Your task> Line by line, copy out the data below exactly.

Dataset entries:

▼▼▼

(** ** Averaging over the lights *)

Lemma normal_at_w (s : Shape) (pt n : Tuple) : normal_at s pt = Ok n -> w n = 0.
Proof.
  unfold normal_at. destruct (unwrap _); cbn [bind]; [|discriminate].
  destruct (mul_tuple _ pt); cbn [bind]; [|discriminate].
  destruct (mul_tuple _ _); cbn [bind]; [|discriminate].
  intros H; injection H as <-. apply normalize_w. reflexivity.
Qed.

Lemma prepare_over_point_w (i : Intersection) (r : Ray) (c : IntersectionComputions) :
  prepare_computations i r = Ok c -> w (origin r) = 1 -> w (direction r) = 0 ->
  w (over_point c) = 1.
Proof.
  unfold prepare_computations.
  destruct (normal_at (object i) _) as [n|] eqn:En; cbn [bind]; [|discriminate].
  apply normal_at_w in En.
  intros H Ho Hd; injection H as <-. cbn [over_point]. unfold ray_position.
  destruct (Rltb _ _); cbn; rewrite Ho, Hd, ?En; ring.
Qed.

Lemma is_shadowed_by_no_objects (wo : World) (l : PointLight) (pt : Tuple) :
  objects wo = [] -> w pt = 1 -> w (position l) = 1 -> is_shadowed_by wo l pt = Ok false.
Proof.
  intros Ho Hp Hl. unfold is_shadowed_by.
  rewrite ray_new_ok; [|exact Hp|apply normalize_w; cbn; rewrite Hp, Hl; ring].
  cbn [bind]. unfold intersect_world. rewrite Ho. reflexivity.
Qed.

Lemma powf_nonneg (a b : R) : 0 <= powf a b.
Proof.
  unfold powf, Rpower. destruct (Rlt_dec 0 a).
  - left. apply exp_pos.
  - destruct (Req_EM_T b 0); lra.
Qed.

(** The red channel of unshadowed [lighting] is at least its ambient part. *)
Lemma lighting_red_ge (m : Material) (l : PointLight) (pt e n : Tuple) :
  0 <= red (colour m) -> 0 <= red (intensity l) -> 0 <= diffuse m -> 0 <= specular m ->
  red (colour m) * red (intensity l) * ambient m <= red (lighting m l pt e n false).
Proof.
  intros Hc Hi Hd Hs. unfold lighting. cbv zeta.
  set (ldn := dot _ n).
  unfold Rltb at 1. destruct (Rlt_dec ldn 0) as [|Hn]; cbn [cadd cscale cmul red BLACK].
  - lra.
  - set (rde := dot _ e). unfold Rleb. destruct (Rle_dec rde 0); cbn [red BLACK].
    + assert (0 <= red (colour m) * red (intensity l) * diffuse m * ldn).
      { apply Rmult_le_pos; [|lra]. apply Rmult_le_pos; [|lra]. now apply Rmult_le_pos. }
      lra.
    + pose proof (powf_nonneg rde (shininess m)).
      assert (0 <= red (colour m) * red (intensity l) * diffuse m * ldn).
      { apply Rmult_le_pos; [|lra]. apply Rmult_le_pos; [|lra]. now apply Rmult_le_pos. }
      assert (0 <= red (intensity l) * specular m * powf rde (shininess m)).
      { apply Rmult_le_pos; [|lra]. now apply Rmult_le_pos. }
      cbn [red cscale]. lra.
Qed.

Lemma normal_at_sphere0 (pt : Tuple) : exists n, normal_at sphere0 pt = Ok n.
Proof.
  unfold normal_at, sphere0, sphere_shape, sphere_new. cbn [transform sphere_transform].
  rewrite inverse_identity. cbn [unwrap bind]. rewrite mul_identity. cbn [bind].
  eexists. reflexivity.
Qed.

(** Two lights with the same colour at a prepared hit of the default
    sphere on [ray0], in a world with no objects to cast shadows. *)
Definition world2 : World := mkWorld [] [light0; light0].
Definition i0 : Intersection := mkIntersection 4 sphere0.

(** C1 (the code): [shade_hit] keeps the first light's colour whole and
    divides only the others by the light count, so with two equal lights
    of colour [c] it returns [c + c/2], not the average [c]. *)
Theorem shade_hit_first_light_undivided :
  exists comps c,
    prepare_computations i0 ray0 = Ok comps /\
    shade_hit world2 comps = Ok (cadd c (cdiv c (INR 2))) /\
    spec_average_shade world2 comps = Ok (cdiv (cadd (cadd BLACK c) c) (INR 2)) /\
    1 / 10 <= red c /\
    shade_hit world2 comps <> spec_average_shade world2 comps.
Proof.
  destruct (prepare_computations i0 ray0) as [comps|] eqn:Ep.
  2:{ exfalso. unfold prepare_computations in Ep.
      destruct (normal_at_sphere0 (ray_position ray0 (t i0))) as [n En].
      unfold i0 in Ep at 1. cbn [object] in Ep. rewrite En in Ep. discriminate. }
  assert (Hw : w (over_point comps) = 1)
    by (apply (prepare_over_point_w i0 ray0); [exact Ep | reflexivity | reflexivity]).
  assert (Hsh : is_shadowed_by world2 light0 (over_point comps) = Ok false)
    by (apply is_shadowed_by_no_objects; [reflexivity | exact Hw | reflexivity]).
  set (c := lighting (material (comps_object comps)) light0 (over_point comps)
                     (eye_vector comps) (normal_vector comps) false).
  assert (Hm : mapM (light_colour world2 comps) (light world2) = Ok [c; c]).
  { cbn [light world2 mapM]. unfold light_colour. rewrite Hsh. reflexivity. }
  assert (Hc : comps_object comps = sphere0).
  { unfold prepare_computations in Ep. destruct (normal_at _ _); cbn [bind] in Ep;
      [|discriminate]. injection Ep as <-. reflexivity. }
  assert (Hred : 1 / 10 <= red c).
  { subst c. rewrite Hc.
    replace (1 / 10) with (red (colour (material sphere0)) * red (intensity light0)
                           * ambient (material sphere0)) by (cbn; ring).
    apply lighting_red_ge; cbn; lra. }
  assert (Hs : shade_hit world2 comps = Ok (cadd c (cdiv c (INR 2)))).
  { unfold shade_hit. rewrite Hm. reflexivity. }
  assert (Ha : spec_average_shade world2 comps = Ok (cdiv (cadd (cadd BLACK c) c) (INR 2))).
  { unfold spec_average_shade. rewrite Hm. reflexivity. }
  exists comps, c. split; [reflexivity|]. split; [exact Hs|]. split; [exact Ha|].
  split; [exact Hred|].
  rewrite Hs, Ha. intros E. injection E as Er _ _.
  cbn [red BLACK cadd] in Er. cbn [INR] in Er. field_simplify in Er. lra.
Qed.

▲▲▲

Your response>
(** ** Averaging over the lights *)

Lemma normal_at_w (s : Shape) (pt n : Tuple) : normal_at s pt = Ok n -> w n = 0.
Proof.
  unfold normal_at. destruct (unwrap _); cbn [bind]; [|discriminate].
  destruct (mul_tuple _ pt); cbn [bind]; [|discriminate].
  destruct (mul_tuple _ _); cbn [bind]; [|discriminate].
  intros H; injection H as <-. apply normalize_w. reflexivity.
Qed.

Lemma prepare_over_point_w (i : Intersection) (r : Ray) (c : IntersectionComputions) :
  prepare_computations i r = Ok c -> w (origin r) = 1 -> w (direction r) = 0 ->
  w (over_point c) = 1.
Proof.
  unfold prepare_computations.
  destruct (normal_at (object i) _) as [n|] eqn:En; cbn [bind]; [|discriminate].
  apply normal_at_w in En.
  intros H Ho Hd; injection H as <-. cbn [over_point]. unfold ray_position.
  destruct (Rltb _ _); cbn; rewrite Ho, Hd, ?En; ring.
Qed.

Lemma is_shadowed_by_no_objects (wo : World) (l : PointLight) (pt : Tuple) :
  objects wo = [] -> w pt = 1 -> w (position l) = 1 -> is_shadowed_by wo l pt = Ok false.
Proof.
  intros Ho Hp Hl. unfold is_shadowed_by.
  rewrite ray_new_ok; [|exact Hp|apply normalize_w; cbn; rewrite Hp, Hl; ring].
  cbn [bind]. unfold intersect_world. rewrite Ho. reflexivity.
Qed.

Lemma powf_nonneg (a b : R) : 0 <= powf a b.
Proof.
  unfold powf, Rpower. destruct (Rlt_dec 0 a).
  - left. apply exp_pos.
  - destruct (Req_EM_T b 0); lra.
Qed.

(** The red channel of unshadowed [lighting] is at least its ambient part. *)
Lemma lighting_red_ge (m : Material) (l : PointLight) (pt e n : Tuple) :
  0 <= red (colour m) -> 0 <= red (intensity l) -> 0 <= diffuse m -> 0 <= specular m ->
  red (colour m) * red (intensity l) * ambient m <= red (lighting m l pt e n false).
Proof.
  intros Hc Hi Hd Hs. unfold lighting. cbv zeta.
  set (ldn := dot _ n).
  unfold Rltb at 1. destruct (Rlt_dec ldn 0) as [|Hn]; cbn [cadd cscale cmul red BLACK].
  - lra.
  - set (rde := dot _ e). unfold Rleb. destruct (Rle_dec rde 0); cbn [red BLACK].
    + assert (0 <= red (colour m) * red (intensity l) * diffuse m * ldn).
      { apply Rmult_le_pos; [|lra]. apply Rmult_le_pos; [|lra]. now apply Rmult_le_pos. }
      lra.
    + pose proof (powf_nonneg rde (shininess m)).
      assert (0 <= red (colour m) * red (intensity l) * diffuse m * ldn).
      { apply Rmult_le_pos; [|lra]. apply Rmult_le_pos; [|lra]. now apply Rmult_le_pos. }
      assert (0 <= red (intensity l) * specular m * powf rde (shininess m)).
      { apply Rmult_le_pos; [|lra]. now apply Rmult_le_pos. }
      cbn [red cscale]. lra.
Qed.

Lemma normal_at_sphere0 (pt : Tuple) : exists n, normal_at sphere0 pt = Ok n.
Proof.
  unfold normal_at, sphere0, sphere_shape, sphere_new. cbn [transform sphere_transform].
  rewrite inverse_identity. cbn [unwrap bind]. rewrite mul_identity. cbn [bind].
  eexists. reflexivity.
Qed.

(** Two lights with the same colour at a prepared hit of the default
    sphere on [ray0], in a world with no objects to cast shadows. *)
Definition world2 : World := mkWorld [] [light0; light0].
Definition i0 : Intersection := mkIntersection 4 sphere0.

(** C1 (the code): [shade_hit] keeps the first light's colour whole and
    divides only the others by the light count, so with two equal lights
    of colour [c] it returns [c + c/2], not the average [c]. *)
Theorem shade_hit_first_light_undivided :
  exists comps c,
    prepare_computations i0 ray0 = Ok comps /\
    shade_hit world2 comps = Ok (cadd c (cdiv c (INR 2))) /\
    spec_average_shade world2 comps = Ok (cdiv (cadd (cadd BLACK c) c) (INR 2)) /\
    1 / 10 <= red c /\
    shade_hit world2 comps <> spec_average_shade world2 comps.
Proof.
  destruct (prepare_computations i0 ray0) as [comps|] eqn:Ep.
  2:{ exfalso. unfold prepare_computations in Ep.
      destruct (normal_at_sphere0 (ray_position ray0 (t i0))) as [n En].
      unfold i0 in Ep at 1. cbn [object] in Ep. rewrite En in Ep. discriminate. }
  assert (Hw : w (over_point comps) = 1)
    by (apply (prepare_over_point_w i0 ray0); [exact Ep | reflexivity | reflexivity]).
  assert (Hsh : is_shadowed_by world2 light0 (over_point comps) = Ok false)
    by (apply is_shadowed_by_no_objects; [reflexivity | exact Hw | reflexivity]).
  set (c := lighting (material (comps_object comps)) light0 (over_point comps)
                     (eye_vector comps) (normal_vector comps) false).
  assert (Hm : mapM (light_colour world2 comps) (light world2) = Ok [c; c]).
  { cbn [light world2 mapM]. unfold light_colour. rewrite Hsh. reflexivity. }
  assert (Hc : comps_object comps = sphere0).
  { unfold prepare_computations in Ep. destruct (normal_at _ _); cbn [bind] in Ep;
      [|discriminate]. injection Ep as <-. reflexivity. }
  assert (Hred : 1 / 10 <= red c).
  { subst c. rewrite Hc.
    replace (1 / 10) with (red (colour (material sphere0)) * red (intensity light0)
                           * ambient (material sphere0)) by (cbn; ring).
    apply lighting_red_ge; cbn; lra. }
  assert (Hs : shade_hit world2 comps = Ok (cadd c (cdiv c (INR 2)))).
  { unfold shade_hit. rewrite Hm. reflexivity. }
  assert (Ha : spec_average_shade world2 comps = Ok (cdiv (cadd (cadd BLACK c) c) (INR 2))).
  { unfold spec_average_shade. rewrite Hm. reflexivity. }
  exists comps, c. split; [reflexivity|]. split; [exact Hs|]. split; [exact Ha|].
  split; [exact Hred|].
  rewrite Hs, Ha. intros E. injection E as Er _ _.
  cbn [red BLACK cadd] in Er. cbn [INR] in Er. field_simplify in Er. lra.
Qed.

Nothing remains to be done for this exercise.